A unique online archive charting the concerns of foresters in the UK throughout the First World War and the creation of the Forestry Commission has gone live at www.rfsqjfarchive.org.uk
This historic record traces the work of the Royal Forestry Society (then known as the Royal Arboriculture Society of England) through the pages of the much respected Quarterly Journal of Forestry (QJF) throughout the First World War and during the first years of peace.
It offers a unique insight into the development of UK forestry policy leading to the creation of the Forestry Commission in 1919 and has been made possible by support from the Scottish Forestry Trust, the Doris Field Charitable Trust and document scanning bureau, SDS Group to digitise 28 volumes of the Quarterly Journal of Forestry from 1914-1920.
The volumes are fully indexed and freely available. Many of the themes found in the articles resonate with forestry today – pests and diseases, species selection and relative performance, timber production, profitability and availability of skilled labour. Others are unique to the times, including the many lives lost by Royal Forestry Society (RFS) members during the war and the appeal to RFS members for supplies of alder buckthorn (Frangula alnus) for gunpowder.

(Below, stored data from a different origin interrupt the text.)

(** C6. In the dict, the knowledge base lists its entries in order: a
    bare string as it is, an assertion as a dict with its text and its
    truth value; and the truth value of an assertion whose document gave
    none is true. *)
Theorem to_dsl_dict_knowledge_base :
  (∀ p, ∃ out,
      Json.get "knowledge_base" (StructuredProgram.to_dsl_dict p) = Some (JArr out)
      ∧ Forall2 Document.dumped (StructuredProgram.knowledge_base p) out)
  ∧ (∀ o a, KnowledgeAssertion.model_validate (JObj o) = Ok a →
            Json.get "assertion" o = Some (JStr (KnowledgeAssertion.assertion a))
            ∧ (Json.get "value" o = None → KnowledgeAssertion.value a = true)
            ∧ (∀ b, Json.get "value" o = Some (JBool b) →
                    KnowledgeAssertion.value a = b)).
Proof.
  split.
  - intros p. eexists. split; [apply to_dsl_dict_get_knowledge_base|].
    apply (knowledge_loop [] _ []). constructor.
  - intros o a H. unfold KnowledgeAssertion.model_validate in H.
    apply (model_bind_Ok (JObj o)) in H as (o' & [= <-] & H).
    apply bind_Ok in H as (u & _ & H).
    next_field H Hassertion. next_field H Hvalue. next_field H Hdescription.
    injection H as <-. simpl. unfold required, defaulted in *.
    destruct (Json.get "assertion" o) as [j|]; [|discriminate].
    apply at_loc_Ok, str_Ok in Hassertion as ->. split_and!; [done| |].
    + intros Hnone. rewrite Hnone in Hvalue. by injection Hvalue as <-.
    + intros b Hsome. rewrite Hsome in Hvalue. by injection Hvalue as <-.
Qed.

Lemma to_dsl_dict_knowledge_base_witness :
  let o := [("assertion", JStr "x > 0")] in
  ∃ a, KnowledgeAssertion.model_validate (JObj o) = Ok a
       ∧ KnowledgeAssertion.value a = true.
Proof.
  intros o. eexists. split; [reflexivity|].
  exact (proj1 (proj2 (proj2 to_dsl_dict_knowledge_base o _ eq_refl)) eq_refl).
Defined.

(** ** The generator *)

Section generator_facts.
Import Generator.
Variable build_prompt : string → string.
Variable json_loads : string → Generator.decoded.
Variable model_dump_json : StructuredProgram.t → string.
Implicit Types (self : Z3ProgramGenerator) (messages : list message)
  (log : list request).

Lemma M_bind_returns {A B} (m : M A) (k : A → M B) log a log' :
  m log = (Returns a, log') → (m ≫= k) log = k a log'.
Proof. unfold mbind, M_bind. by intros ->. Qed.

Lemma try_outcome {A} (m : M A) log out log' :
  m log = (out, log') →
  try_ m log
  = (Returns match out with Returns a => inr a | Raises exc => inl exc end, log').
Proof. unfold try_. intros ->. by destruct out. Qed.

(** The structured request never raises, and sends at most one request,
    which carries the messages. *)
Lemma structured_api_returns self messages temperature max_tokens log :
  ∃ structured_result new,
    _call_structured_api model_dump_json self messages temperature max_tokens log
    = (Returns structured_result, log ++ new)
    ∧ Forall (λ r, sent r = messages) new
    ∧ (is_Some structured_result → new ≠ []).
Proof.
  unfold _call_structured_api.
  destruct (responses (client self)) as [[[parse_fn|]]|]; cbn;
    try (exists None, []; rewrite app_nil_r; split_and!;
         [done | constructor | by intros []]).
  unfold mbind, M_bind, try_, call.
  destruct (parse_fn (responses_parse (model_name self) messages temperature
              max_tokens)) as [[[p|]]|exc];
    eexists _, [_]; (split; [reflexivity|]); by repeat constructor.
Qed.

(** The chat request sends one request, which carries the messages. *)
Lemma chat_completion_sends self messages max_tokens log :
  ∃ out r,
    _call_chat_completion self messages max_tokens log = (out, log ++ [r])
    ∧ sent r = messages.
Proof.
  unfold _call_chat_completion, mbind, M_bind, call, throw.
  destruct (create (client self)
              (chat_completions_create (model_name self) messages max_tokens))
    as [[[|choice ?]]|exc];
    by eexists _, _.
Qed.

(** What [generate] and [generate_with_feedback] make of the outcome of
    the chat request: a failure when it raised, the extraction's exception
    when that raised, and the result of the extraction otherwise. *)
Lemma chat_outcome (error_message : string) (out : outcome (option string)) log1 log2
    (k : string + option string → M GenerationResult) (m : M (option string)) :
  m log1 = (out, log2) →
  (∀ r, k r
        = match r with
          | inl exc =>
              mret {| json_program := None; raw_response := "";
                      success := false; error := Some exc |}
          | inr raw_response =>
              json_program ← finish (_extract_json json_loads raw_response);
              if from_option Json.truthy false json_program
              then mret {| json_program := json_program;
                           raw_response := default "" raw_response;
                           success := true; error := None |}
              else mret {| json_program := None;
                           raw_response := default "" raw_response;
                           success := false; error := Some error_message |}
          end) →
  (try_ m ≫= k) log1
  = (match out with
     | Raises exc =>
         Returns {| json_program := None; raw_response := "";
                    success := false; error := Some exc |}
     | Returns content =>
         match _extract_json json_loads content with
         | Raises exc => Raises exc
         | Returns extracted =>
             Returns
               match extracted with
               | Some j =>
                   if Json.truthy j
                   then {| json_program := Some j;
                           raw_response := default "" content;
                           success := true; error := None |}
                   else {| json_program := None;
                           raw_response := default "" content;
                           success := false; error := Some error_message |}
               | None =>
                   {| json_program := None;
                      raw_response := default "" content;
                      success := false; error := Some error_message |}
               end
         end
     end, log2).
Proof.
  intros Hm Hk.
  rewrite (M_bind_returns _ _ _ _ _ (try_outcome _ _ _ _ Hm)), Hk.
  destruct out as [content|exc]; [|done].
  unfold mbind, M_bind, finish.
  destruct (_extract_json json_loads content) as [[j|]|exc]; [|done..].
  simpl. by destruct (Json.truthy j).
Qed.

RFS Chief Executive Simon Lloyd says: “The setting up of the Forestry Commission was a defining point in the development of forestry in the UK in the twentieth century. The Forestry Commission’s original role was to create a strategic supply of home-gown timber. It succeeded, having overseen an increase in UK forest cover from 5% to 13% and helped establish an internationally competitive domestic timber processing industry. It is also noted for its world-class research and valued guidance for woodland owners and managers. The Forestry Commission’s popularity was underscored by the public outcry at its threatened privatisation in 2010.”